La posta in gioco, nell’era della fake society, è altissima. In mano a organizzazioni criminali le nuove tecnologie possono diventare armi per raggiri, estorsioni e inganni anche a sfondo politico. Ma accanto a un’azione criminale consapevole, un secondo pericolo sull’affidabilità degli algoritmi arriva dalle idee personali di chi concretamente scrive i codici e imposta il lavoro delle reti neurali. Dice Reshma Saujani, in Italia per presentare Girls who Code, l’associazione che incoraggia le ragazze a impadronirsi dei segreti della tecnologia: “Se lo sviluppatore ha, per esempio, un pregiudizio verso le donne sarà per portato ad attribuire una voce femminile agli assistenti virtuali, confermando lo stereotipo della donna segretaria che esegue gli ordini del capo. Ma lo stesso si può dire di un algoritmo di una banca che, nella concessione di un prestito, tenda a sfavorire di chi viva in quartieri di periferia o abbia preferenze sessuali diverse dalla norma”. Perché come osserva il Garante della privacy, Antonello Soro, nella sua recente relazione, “gli algoritmi non sono neutri sillogismi di calcolo, ma opinioni umane strutturate in forma matematica che, come tali, riflettono, in misura più o meno rilevante, le precomprensioni di chi li progetta, rischiando di volgere la discriminazione algoritmica in discriminazione sociale”.
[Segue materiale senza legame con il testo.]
Definition lookup_path (fs : localfs) (p : string) : option node :=
  resolve (Dir "" (root_entries fs)) (Path.abs_comps p).

(** [os.path.exists(p)] *)
Definition path_exists (fs : localfs) (p : string) : bool :=
  match lookup_path fs p with Some _ => true | None => false end.

Fixpoint file_names (entries : list node) : list string :=
  match entries with
  | [] => []
  | File name :: rest => name :: file_names rest
  | Dir _ _ :: rest => file_names rest
  end.

(** [os.walk(top)], top-down: the directory itself, then each of its
    sub-directories in turn; nothing when [top] is not a directory. The
    list of sub-directory names is left out, the daemon ignores it. *)
Fixpoint walk_node (top : string) (n : node) : list (string * list string) :=
  match n with
  | File _ => []
  | Dir _ children =>
      (top, file_names children) ::
      List.flat_map (fun c => walk_node (Path.join top (node_name c)) c) children
  end.

Definition os_walk (fs : localfs) (top : string) : list (string * list string) :=
  match lookup_path fs top with
  | Some n => walk_node top n
  | None => []
  end.

(** [MediaFileUpload(local, resumable=True)] opens the file. *)
Definition media_file_upload (fs : localfs) (local : string) : M string :=
  if bool_decide (local ∈ vanished fs) then raise OSError else ret local.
C’è poi un terzo tipo di problema, accanto alla malafede o allo scarso equilibrio di chi mette mano ai codici. Quello che sia la stessa intelligenza artificiale ad arrivare a risultati illogici. Riflette Roli: “Ricostruire il percorso con cui la macchina arriva a una certa conclusione è come chiedere a un campione di tennis in che modo è riuscito a eseguire un colpo perfetto. Difficilmente ti saprà scomporre tutti i passaggi del suo movimento: gli è venuto così perché gli è venuto così. Dunque, finché le cose vanno bene, finché le intelligenze artificiali prevedono l’andamento della Borsa meglio di un broker, il bilancio è positivo. Ma quando il meccanismo s’inceppa, ed esplode un problema, risalire al punto da correggere è molto difficile”.

Come tutelarsi?

Per combattere queste forme di opacità le strategia sono diverse. Anzitutto un aiuto viene dal Gdpr, la normativa europea sulla privacy entrata in vigore a maggio scorso. Spiega Luigi Montuori, responsabile Affari internazionali e europei all’Ufficio del Garante per la protezione dei dati personali: “La normativa dice che occorre provvedere alle contromisure già nella fase di progettazione. Inoltre, in corso d’opera, è necessario fare una valutazione d’impatto dell’intelligenza artificiale. E in caso di dubbi ci si può rivolgere ai nostri uffici per ricevere un feedback”.
Ci sono poi disposizioni particolari per quanto riguarda la salute. “C’è una sorta di braccio di ferro tra chi fa ricerca e chi tutela la privacy”, dice Roli, “perché applicare le norme in modo stringente rischia di paralizzare l’attività dei laboratori”. In questo caso, il compromesso sta nella cosiddetta pseudo anonimizzazione: “Non identifico le persone con il loro nome ma con una sigla”, chiarisce Montuori, “in modo che si possano fare associazioni tra diagnosi e terapie senza intaccare la sfera intima delle persone”.
Anche dal punto di vista strettamente tecnico gli sviluppatori sono al lavoro per produrre contromisure adeguate. “In generale – osserva Zapparoli Manzoni – una soluzione potrebbe essere quella di prevedere una seconda intelligenza artificiale che faccia da notaio alla prima. Se l’AI fornisce risposte diverse da quelle attese, dovrebbe suonare un allarme per verificare se si è in presenza di un’evoluzione positiva, di una cattiva scrittura o di un vero e proprio agguato criminale”.